Like many Episcopal churches, we’ve seen a drop in offerings thanks to the ordination of a gay bishop in 2003. While church leadership continues to struggle with that enormous issue, the reality of it is reflected in the budget as line after line sees cuts from 2005.
One of the cuts I noticed was publicity.
Despite writing for Church Marketing Sucks, I’ve shied away from single-handedly trying to make my church a communications powerhouse. I do what one man can do (produce my youth group’s newsletter) and hope change will come in time. So publicity is not a huge line item in our budget. But it went from a three figure sum to $0.
And at that point I decided to speak up. A small publicity budget is one thing, but no budget? It turns out that small publicity budget was spent entirely on a phone book ad, which we were now forsaking. Since painful cuts were being made everywhere, it wasn’t feasible to reinstate the publicity budget. My mind flooded with unique ideas, but there just wasn’t room in the budget. I sat back and shook my head.
As the night went on two people mentioned that they came to this church thanks to a phone book ad. Two out of more than 140 people at the meeting isn’t much, though you can imagine more didn’t speak up, and a cross section of a Sunday morning service and not a Monday evening business meeting might find more people who joined our congregation thanks to the phone book.
From a cold-hearted and purely numbers perspective, getting even two new members from a phone book ad would more than pay for the ad itself, assuming the members tithed even a small percent. And that’s ignoring the eternal motivating factors, which are what we should really be looking at.
That shortsightedness pains me. I understand the difficulty of decreasing income and the hard choices that must be made. We’ve seen our youth budget cut several years in a row, and have seen the direct fallout on our teens. But there’s only so much cash to go around.
But publicity—even the meager line item we had—seems like such a no-brainer. Alas, I guess not all stories are good.
joe
February 9, 2006
interesting topic. as a church employee i’ve often wondered what would happen if we would handle budget differently. if instead of everyone giving into a big pool of money people were asked to give to specific needs i think you would see someone stepping up and saying, “i think that the phonebook ad is important and i’m going to pay for it myself” rather than relying on church budgets to be spent in the same way. i understand that not all of the needs of the church could be handled that way, but i wonder how many of them actually could; and would make people feel more involved in the unique ministries of the church. just a thought.
RC
February 9, 2006
Interesting!
I think that it sounds like your church is not in desperate need of a marketing budget but aligning the church body with a real understanding of its goals and objectives.

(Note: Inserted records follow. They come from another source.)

Lemma users_block_requests (choice : nat) (s : screen) :
  requests (snd (users_block choice s))
  = (requests s ++ [get_request "/api/users"])%list.
Proof.
  unfold sidebar_users, get_users. rewrite then_api_get. cbv zeta.
  match goal with
  | |- requests (snd (?m ?s0)) = _ =>
      assert (K : quiet m) by pframe; rewrite (K s0)
  end.
  reflexivity.
Qed.

(** The user block when the fetch comes to a dict with no true success. *)
Lemma users_block_not_loaded (choice : nat) (s : screen)
    (fields : list (string * value)) :
  outcome server (inner s) (get_request "/api/users") = VDict fields ->
  truthy (find "success" fields VNone) = false ->
  users_block choice s
  = (ok tt,
     with_widgets (with_request s (get_request "/api/users"))
       [Basic (Error "Could not load users")]).
Proof.
  intros Hreply Hsucc. unfold sidebar_users, get_users.
  rewrite then_api_get, Hreply. cbn [get]. rewrite then_fail_ok, Hsucc.
  apply run_show.
Qed.

(** The user block when the fetch comes to a list of users whose options
    can be built. *)
Lemma users_block_selected (choice : nat) (s : screen)
    (fields : list (string * value)) (us : list value)
    (opts : list (key * string)) :
  outcome server (inner s) (get_request "/api/users") = VDict fields ->
  truthy (find "success" fields VNone) = true ->
  iterate (find "users" fields (VList [])) = ok us ->
  user_options_from float_repr container_repr [] us = ok opts ->
  exists r,
    users_block choice s
    = (r,
       mkScreen
         (mkSession
            (Some (value_of_key (selectbox (map fst opts) choice)))
            (role_after (user_role (state s)) us
               (selectbox (map fst opts) choice))
            (chat_messages (state s)))
         (widgets s ++ [Selectbox "Select User:" opts])
         (requests s ++ [get_request "/api/users"])).
Proof.
  intros Hreply Hsucc Hus Hopts. unfold sidebar_users, get_users.
  rewrite then_api_get, Hreply. cbn [get]. rewrite then_fail_ok, Hsucc.
  rewrite then_fail_ok, Hus, then_fail_ok, Hopts, then_fail_ok.
  cbv zeta. pstep. unfold role_after.
  cbn [state with_widgets with_request with_state].
  destruct (first_user us (selectbox (map fst opts) choice))
    as [e | [u | ]].
  - rewrite then_fail_raised. eexists. reflexivity.
  - rewrite then_fail_ok.
    destruct (truthy u).
    + destruct (subscript u "role") as [e | role].
      * rewrite then_fail_raised. eexists. reflexivity.
      * pstep. rewrite run_write_session. cbn. eexists. reflexivity.
    + destruct (subscript u "role"); eexists; reflexivity.
  - rewrite then_fail_ok. eexists. reflexivity.
Qed.

Lemma dict_set_keys {V} (k k0 : key) (v : V) (d : list (key * V)) :
  In k (map fst (dict_set k0 v d)) -> In k (map fst d) \/ k = k0.
Proof.
  induction d as [ | [k' v'] r IH]; cbn.
  - intros [<- | []]. now right.
  - destruct (key_eqb k' k0); cbn.
    + intros [<- | H]; left; [ now left | now right ].
    + intros [<- | H]; [ left; now left | ].
      destruct (IH H) as [Hin | ->]; [ left; now right | now right ].
Qed.

Lemma dict_set_nonempty {V} (k : key) (v : V) (d : list (key * V)) :
  dict_set k v d <> [].
Proof.
  destruct d as [ | [k' v'] r]; cbn; [ discriminate | ].
  destruct (key_eqb k' k); discriminate.
Qed.

Lemma options_keys (d opts : list (key * string)) (us : list value) :
  user_options_from float_repr container_repr d us = ok opts ->
  forall k, In k (map fst opts) ->
    In k (map fst d) \/
    exists u id, In u us /\ subscript u "id" = ok id /\ as_key id = ok k.
Proof.
  revert d. induction us as [ | u r IH]; intros d; cbn.
  - intros [= <-] k Hk. now left.
  - destruct (subscript u "id") as [e | id] eqn:Hid; [ discriminate | ].
    destruct (subscript u "name") as [e | name]; [ discriminate | ].
    destruct (subscript u "role") as [e | role]; [ discriminate | ].
    destruct (as_key id) as [e | k0] eqn:Hk0; [ discriminate | ].
    intros Hopts k Hk.
    destruct (IH _ Hopts k Hk) as [Hin | (u' & id' & Hu & Hid' & Hkey)].
    + apply dict_set_keys in Hin as [Hin | ->]; [ now left | ].
      right. exists u, id. repeat split; auto.
    + right. exists u', id'. repeat split; auto.
Qed.

Lemma options_nonempty (d opts : list (key * string)) (us : list value) :
  user_options_from float_repr container_repr d us = ok opts ->
  d <> [] \/ us <> [] -> opts <> [].
Proof.
  revert d. induction us as [ | u r IH]; intros d; cbn.
  - intros [= <-] [H | H]; [ exact H | contradiction ].
  - destruct (subscript u "id") as [e | id]; [ discriminate | ].
    destruct (subscript u "name") as [e | name]; [ discriminate | ].
    destruct (subscript u "role") as [e | role]; [ discriminate | ].
    destruct (as_key id) as [e | k0]; [ discriminate | ].
    intros Hopts _. apply (IH _ Hopts). left. apply dict_set_nonempty.
Qed.

Lemma selectbox_in (options : list key) (choice : nat) :
  options <> [] -> In (selectbox options choice) options.
Proof.
  destruct options as [ | first rest]; [ contradiction | intros _ ].
  unfold selectbox.
  destruct (Nat.lt_ge_cases choice (List.length (first :: rest))) as [H | H].
  - now apply nth_In.
  - rewrite nth_overflow by exact H. now left.
Qed.

Lemma first_user_found (us : list value) (k : key) (u : value) :
  first_user us k = ok (Some u) ->
  In u us /\ exists id, subscript u "id" = ok id /\ equals_key id k = true.
Proof.
  induction us as [ | v r IH]; cbn; [ discriminate | ].
  destruct (subscript v "id") as [e | id] eqn:Hid; [ discriminate | ].
  destruct (equals_key id k) eqn:Heq.
  - intros [= <-]. split; [ now left | now exists id ].
  - intro H. destruct (IH H) as [Hin Hex]. split; [ now right | exact Hex ].
Qed.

Hopefully the biggest thing that attracts people in the community and honesty in the body. And if having money for publicity is a priority according to those objectives…even if the church isn’t realizing it, hopefully other people will and you’ll figure out how to get the money to do the projects.
If it’s important, people will make it happen.
I should know, I ran a youth group for a year and a half with no budget…now, there’s a budget…and it’s not the same deal it was before.
–RC of strangeculture.blogspot.com
Dan
February 9, 2006
I have been the defacto marketing czar in our church for more than five years. But no longer. There has been no budget. Oh, there has been an “evangelism” budget that mainly pays for ads in the local weekly newspaper each Christmas and Easter. But that’s it.
A few years ago, when I was (volunteer) head of evangelism for our church, I convinced the church council to spend $1,500 on a 10,000-piece postcard invitation campaign for Easter. We got about 75 newcomers to attend as a direct result of the outreach. We put some quick and dirty follow-up practices into place and by summer we had about 20 of those people attending fairly regularly.
Then we decided to hire an associate pastor of evangelism of discipleship. I was all for it. Problem was, that was the end of any mass outreach/marketing efforts. So I went back to no budget. To get around that I on a weekly basis and completely on my own, put out press releases about our church every week to the local media and began a weekly e-mail newsletter that went out to everyone in our church with an e-mail address and to anyone who was interested in what our church was doing, such as missionaries we support. I gleaned new e-mail addresses from visitor cards that newcomers filled out. Or I did that until the pastors decided those cards were too expensive to continue printing. I often went into the church to do these tasks and would find that the computer I used had been disconnected or that files had been wiped out. Or there would be comments that made it clear that the pastors didn;t know how the press releases were getting into the paper or that the e-mail newsletter actually existed. By my count, at least a dozen people began attending our church in the past year having first been attracted to press releases that appeared in the local paper.
Just after Christmas I quit and now I’m focusing on schoolwork at Moody Bible Institute, my (paying) job and spending time with my family. No one has stepped into take my place. I am much happier now.
On budgeting, our church is in the process of going toward a ministry-based budget process instead of paying for everything out of a general fund. I think it was in response to increased giving by people to specific projects.
A.B. Dada
February 9, 2006
The entire budget issue hits close to home because I know I have been lazy in meeting my weekly tithes often in the past.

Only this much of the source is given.